A reply on another thread made me wonder about something. Mikeoh mentioned fannie mae is showing 5% appreciation annually over the past 50 years on average. The Rule Of 72 says that to find out how long it takes to double your money, divide the % rate(5) into 72. Your money would double in 14.4 years.
Here is my question. At the same rate, what would be my value of property in 30 years when loan is paid off, with no extra principal payments?
If you put the standard 20% down as an investor, what would be your "annual " rate of return for the 30 years on the 20% down ? Much more than the 5% we've chatted about above!!
When someone posts the calculations, it will help the newbies to understand why we love this stuff. Leverage is truly an amazing thing, especially for those young enuff to enjoy the 30 year ride.
Now, what will your estate be worth if you buy one a year , each year for the 30 years??? Probably too difficult to calculate, but it might be enuff to stay ahead of the changes current administration is making... Someone, do the math for us. Thanks. Rich.


Real Estate Investor · Denver, Colorado


Not sure I buy the 5% annual appreciation number, if you factor out the recent bubble, but we'll go with it. Inflation over that period has averaged 4.07%.

After 30 years of averaging 5% appreciation per year, a property will be worth 4.32 times its initial price, in nominal terms. However, during that time, assuming 4.07% inflation, inflation has made overall prices 3.31 times what they were at the start of the time. So, in real terms (real means inflation adjusted, that's, what you can buy with the money), the property is worth only 1.3 times its initial value.

The calculation is down as a power function in Excel: Power (1+rate, term) where rate is the appreciation rate (5%) and term is the number of years (30).

There's not quite enough information to fully answer you second question, so I'll make a few assumptions. Say you purchase a house for $100K with a 30 year loan at 6%. You put down 20%. Your payment is $599.55. After 30 years, in nominal terms (i.e., the price you would sell it for in current dollars) would be $432,194. The total of your payments would be $215,838. So, in nominal terms, you would have just about doubled your money. To apply the rule of 72, you've doubled you cash in 30 years, so your return was 72/30=2.4%. Pretty crummy.

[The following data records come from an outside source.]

Definition attr_cache_get (now : N) (cid : ClientContextId) (object : N)
    (attr : CkAttributeType) (m : ContextManager) : option CachedAttr * ContextManager :=
  let '(r, m) := get_context now cid (fun ctx => (attr_cache ctx !! (VH object, attr), ctx)) m in
  (mjoin r, m).

Definition attr_cache_put (now : N) (cid : ClientContextId) (object : N)
    (attr : CkAttributeType) (entry : CachedAttr) (m : ContextManager) : ContextManager :=
  (get_context now cid (fun ctx =>
     (tt, ctx <| attr_cache ::= <[(VH object, attr) := entry]> |>)) m).2.

Definition attr_cache_invalidate_object (now : N) (cid : ClientContextId) (object : N)
    (m : ContextManager) : ContextManager :=
  (get_context now cid (fun ctx =>
     (tt, ctx <| attr_cache ::= map_drop (fun k => bool_decide (k.1 = VH object)) |>)) m).2.

Definition attr_cache_clear (now : N) (cid : ClientContextId) (m : ContextManager)
  : ContextManager :=
  (get_context now cid (fun ctx => (tt, ctx <| attr_cache := ∅ |>)) m).2.

Definition object_was_created_here (now : N) (cid : ClientContextId) (virtual_object : N)
    (m : ContextManager) : bool * ContextManager :=
  let '(r, m) := get_context now cid (fun ctx =>
    (bool_decide (VH virtual_object ∈ created_objects ctx), ctx)) m in
  (default false r, m).

Definition mint_recorded_private (now : N) (cid : ClientContextId)
    (backend_object : CkObjectHandle) (m : ContextManager) : option bool * ContextManager :=
  let '(r, m) := get_context now cid (fun ctx =>
    (virtual_object ← HandleMap_resolve_backend (BH (object_raw backend_object)) (object_handles ctx);
     object_private ctx !! virtual_object, ctx)) m in
  (mjoin r, m).

Definition slot_for_session (now : N) (cid : ClientContextId) (virtual_session : VirtualHandle)
    (m : ContextManager) : option BackendSlotId * ContextManager :=
  let '(r, m) := get_context now cid (fun ctx => (session_slots ctx !! virtual_session, ctx)) m in
  (mjoin r, m).
(* ===== verification/Reach.v ===== *)
(** * Reachable daemon states

    The critical sections of the context manager interleave freely.  A
    [System] is the manager with the ghost state the invariants need: the
    in-flight guards alive per context, the admission reservations granted
    but not yet used, those used but not yet dropped, and the identifiers
    ever handed out.  [system_step] has one constructor per critical section
    of [context_manager.rs]; the invariant [System_wf] is proved by induction
    over reachability. *)

From S2P Require Import Prelude Ck HandleMap SlotMap Connection Context Manager.
Open Scope N_scope.

(** ** Steps of one context *)

(** What a handler does to the context it holds, under the shard lock: object
    handles are allocated and evicted one at a time; [cs_object_records] is any
    update of the other per-object maps (metadata, privacy, creation, session
    objects, cached attributes). *)
Inductive context_step (c : LogicalClientInstance) : LogicalClientInstance -> Prop :=
| cs_touch now : context_step c (LogicalClientInstance_touch now c)
| cs_register b slot : context_step c (LogicalClientInstance_register_session b slot c).2
| cs_remove_slot `{HI : HashIter} slot :
    context_step c (LogicalClientInstance_remove_sessions_for_slot slot c).2
| cs_record session object :
    context_step c (LogicalClientInstance_record_session_object session object c)
| cs_rebind h conn : context_step c (LogicalClientInstance_rebind_connection h conn c)
| cs_prune h : context_step c (prune_connections h c)
| cs_peer_ip ip : context_step c (c <| last_peer_ip := ip |>)
| cs_cell v op cell b :
    HandleMap_resolve v (session_handles c) = Some b ->
    context_step c (c <| message_operations ::= <[(v, op) := cell]> |>)
| cs_login slot st : context_step c (c <| login_state ::= <[slot := st]> |>)
| cs_contended slot :
    context_step c (c <| contended_slot_login ::= fun s => s ∪ {[ slot ]} |>)
| cs_logout slot : context_step c (clear_slot_login slot c)
| cs_object_insert b :
    context_step c (c <| object_handles ::= fun m => (HandleMap_insert b m).2 |>)
| cs_object_evict o : context_step c (evict_object o c)
| cs_object_records c' :
    same_but_objects c c' -> object_handles c' = object_handles c -> context_step c c'
| cs_destroyed o : context_step c (c <| destroyed_objects ::= fun s => s ∪ {[ o ]} |>).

Another way to consider this is to compare it to putting the money in CDs. I don't have historical CD rates, so lets back into the equivalent rate. Say instead of buying the house you used the $599.55 to buy one CD a month for 30 years. What rate would you need to get to end up with the $432K? 4.275%.

Now, of course, with a property you don't just pay. You have rent coming in. My rule of thumb is I assume 40% for expenses because I manage them myself, and I'm not looking for monthly cash flow. So, if I could rent this house for $1000 with this payment, it would meet my bare minimum criteria. I have an asset that's (at least in nominal terms) increasing in value and I'm not out of pocket anything.

If I bought one house a year at $100,000, put nothing down, got a loan as above, and rented it for $1000 a month, then after 30 years I'd have total equity of $5.1 million. The properties themselves would be worth a total of $7 million, but I'd have $1.9 million in debt.

Note that most of the value is in the earliest purchases. If I just bought one a year for 10 years, then waited for 20 more years, I'd have a worth of $3.2 million and only $270K in debt.

Now that's all in nominal terms, and if you want real comparison, you have to convert to real terms. If you adjust for inflation, the one house a year for 30 years gives you the equivalent of $1.6M in todays dollars, and the one for 10 years and wait 20 gives you just under $1M in todays dollars.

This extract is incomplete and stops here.